The Dumbfounded Outlet
People often ask me how I come up with the topics for my blogs. I don’t “come up with them;” they seem to come up to me. Like the topic of last week’s blog and this week’s blog. When this happens, I know it and I know I need to go with it. So, if this week’s blog makes you shake your head, I apologize. Remember, I’m just the messenger.
I was sitting on the couch the other day when I glanced down and saw what I have identified as an electrical outlet for all of my life. Two receptacles that provide power. (See the picture above.) But for some reason, this time, when my gaze landed on this common household object, I saw something new: two small, dumbfounded faces looking back at me. Do you see them?
My initial reaction was one of surprise, then laughter. As the smile crept across my face, I thought to myself, “There’s my blog.”
This newfound outlet awareness had me pondering: How could I not have seen it like this before? All my life this has eluded me. What else is right in front of me but I don’t see it, I wondered. Why did I see it then? Do other people see this?
These are some of the same questions I have asked myself when confronted with a new awareness in my spiritual life.

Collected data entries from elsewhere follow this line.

(** One sub-option. *)
Definition address_option (option : list Z) (option_code : Z) (a : addrs) : cm addrs :=
  if option_code =? G_DHCPV6_IAADDR then
    sret (a <| a_addr := ztake 16 option |>
            <| a_preferred := get_uint32 (zdrop 16 option) |>
            <| a_valid := get_uint32 (zdrop 20 option) |>
            <| a_addr_count := a_addr_count a + 1 |>)
  else if option_code =? G_DHCPV6_STATUS_CODE then
    sret (a <| a_st := get_uint16 option |> <| a_status := get_uint16 option |>)
  else if option_code =? G_DHCPV6_IA_PREFIX then
    let pref := get_uint32 option in
    let val := get_uint32 (zdrop 4 option) in
    let addr := ztake 16 (zdrop 9 option) in
    let a := a <| a_preferred := pref |> <| a_valid := val |> <| a_addr := addr |> in
    if pref <? val then
      let* l := add_prefix (a_list a) addr (byte_at option 8) pref val in
      sret (a <| a_list := l |>
              <| a_shortest := (if val <? a_shortest a then val else a_shortest a) |>
              <| a_prefix_count := a_prefix_count a + 1 |>)
    else sret a
  else sret a.

(** A pass moves [pos] by at least 4.  The length left is computed once. *)
Fixpoint addresses_loop (fuel : nat) (value : list Z) (len max_len pos : Z) (a : addrs) : cm addrs :=
  match fuel with
  | O => sfail
  | S fuel =>
    match dhcpv6_get_sub_option (zdrop pos value) max_len with
    | None => sret a
    | Some (off, option_code, option_len) =>
      if len <=? pos then sret a
      else
        let* a := address_option (zdrop (pos + off) value) option_code a in
        let pos := pos + (2 + 2 + option_len) in
        if pos <? len then addresses_loop fuel value len max_len pos a else sret a
    end
  end.

(** The list and the status afterwards. *)
Definition get_addresses (code len : Z) (value : list Z) (status : Z) : cm (list option_value * Z) :=
  let* c := get_cl in
  if (len <? 4) || negb (iaid c =? get_uint32 value) then sret ([], status)
  else
    let timed := (code =? G_DHCPV6_IA_NA) || (code =? G_DHCPV6_IA_PD) in
    let t1 := if timed then get_uint32 (zdrop 4 value) else 0 in
    let t2 := if timed then get_uint32 (zdrop 8 value) else 0 in
    let pos := if timed then 12 else 4 in
    if (t2 <? t1) || (len <=? pos) then sret ([], status)
    else
      let* a := addresses_loop (S (Z.to_nat len)) value len (u16 (len - pos)) pos
                  (mkAddrs [] [] 0 0 0 status 0 0 0) in
      if (0 <? a_addr_count a) && (a_st a =? 0) && (a_valid a <? a_preferred a) then
        sret ([], a_status a)
      else
        let* l := (if (0 <? a_addr_count a) && (a_st a =? 0) then
                     let* _ := upd (fun c =>
                       let c := c <| T1 := t1 |> <| T2 := t2 |> in
                       let c := if code =? G_DHCPV6_IA_NA then c <| ia_na := a_addr a |>
                                else c <| ia_ta := a_addr a |> in
                       if expire c <? a_valid a then c <| expire := a_valid a |> else c) in
                     sret (a_list a ++ [VString (inet_ntop6 (a_addr a))])
                   else sret (a_list a)) in
        if (0 <? a_prefix_count a) && negb (bool_decide (l = [])) then
          let* _ := upd (fun c => c <| T1 := t1 |> <| T2 := t2 |> <| expire := a_shortest a |>) in
          sret (rev l, a_status a)
        else sret (l, a_status a).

A spiritual truth that I have recently been made aware of that has me asking these same questions was uncovered in our study of the book, I Thirst, by Fr. Joseph Langford at Firstfruits. If you have been reading my blogs this Lent, you have read many quotes from his book. The astounding truth that I saw completely different than I had all of my life was the truth that God thirsts for you and for me.
God yearns for us.
I’ve always believed that God loves us, but somehow this truth that He yearns for us surprised me into a new way of seeing our relationship with God.
Jesus proclaims that thirst of the Father for us on the cross when He says, “I Thirst.” The very act of dying on the cross was to point to the profound yearning of the Father to be with us for all eternity. Jesus’s death made that possible. There is a truth to really ponder as we come into the final stretch of our Lenten journey.
With this newfound thirst awareness, I have a growing sense of urgency to quench that thirst of Jesus by learning how to love Him back with the same intensity. What I have learned so far is that the best way to love Him back is to yearn for Him, only. We need to identify and strive to eliminate the worldly, human yearnings that take up so much of our time and energy.
The yearning for validation, acceptance, success, and control. The pre-occupation with gaining popularity, material wealth, and security. We yearn for these things but what do they give us in return? Most often they just feed our unhealthy yearnings and keep us too busy to recognize the one who is yearning for us, the one who can provide all that we try so hard to provide for ourselves.
Another way to love back according to Fr. Langford is to “offer ourselves as vessels and channels for God’s thirsting love to a waiting world.” Once our eyes are opened to the thirsting love of God, we need to share that awareness. Who do you know who needs to hear that God yearns for them? Who can you dumbfound with the love of Jesus?
There’s power in those outlets alright. Every time you see one now, hopefully, it will put a smile on your face and remind you of the dumbfoundingly beautiful truth of God’s yearning for you.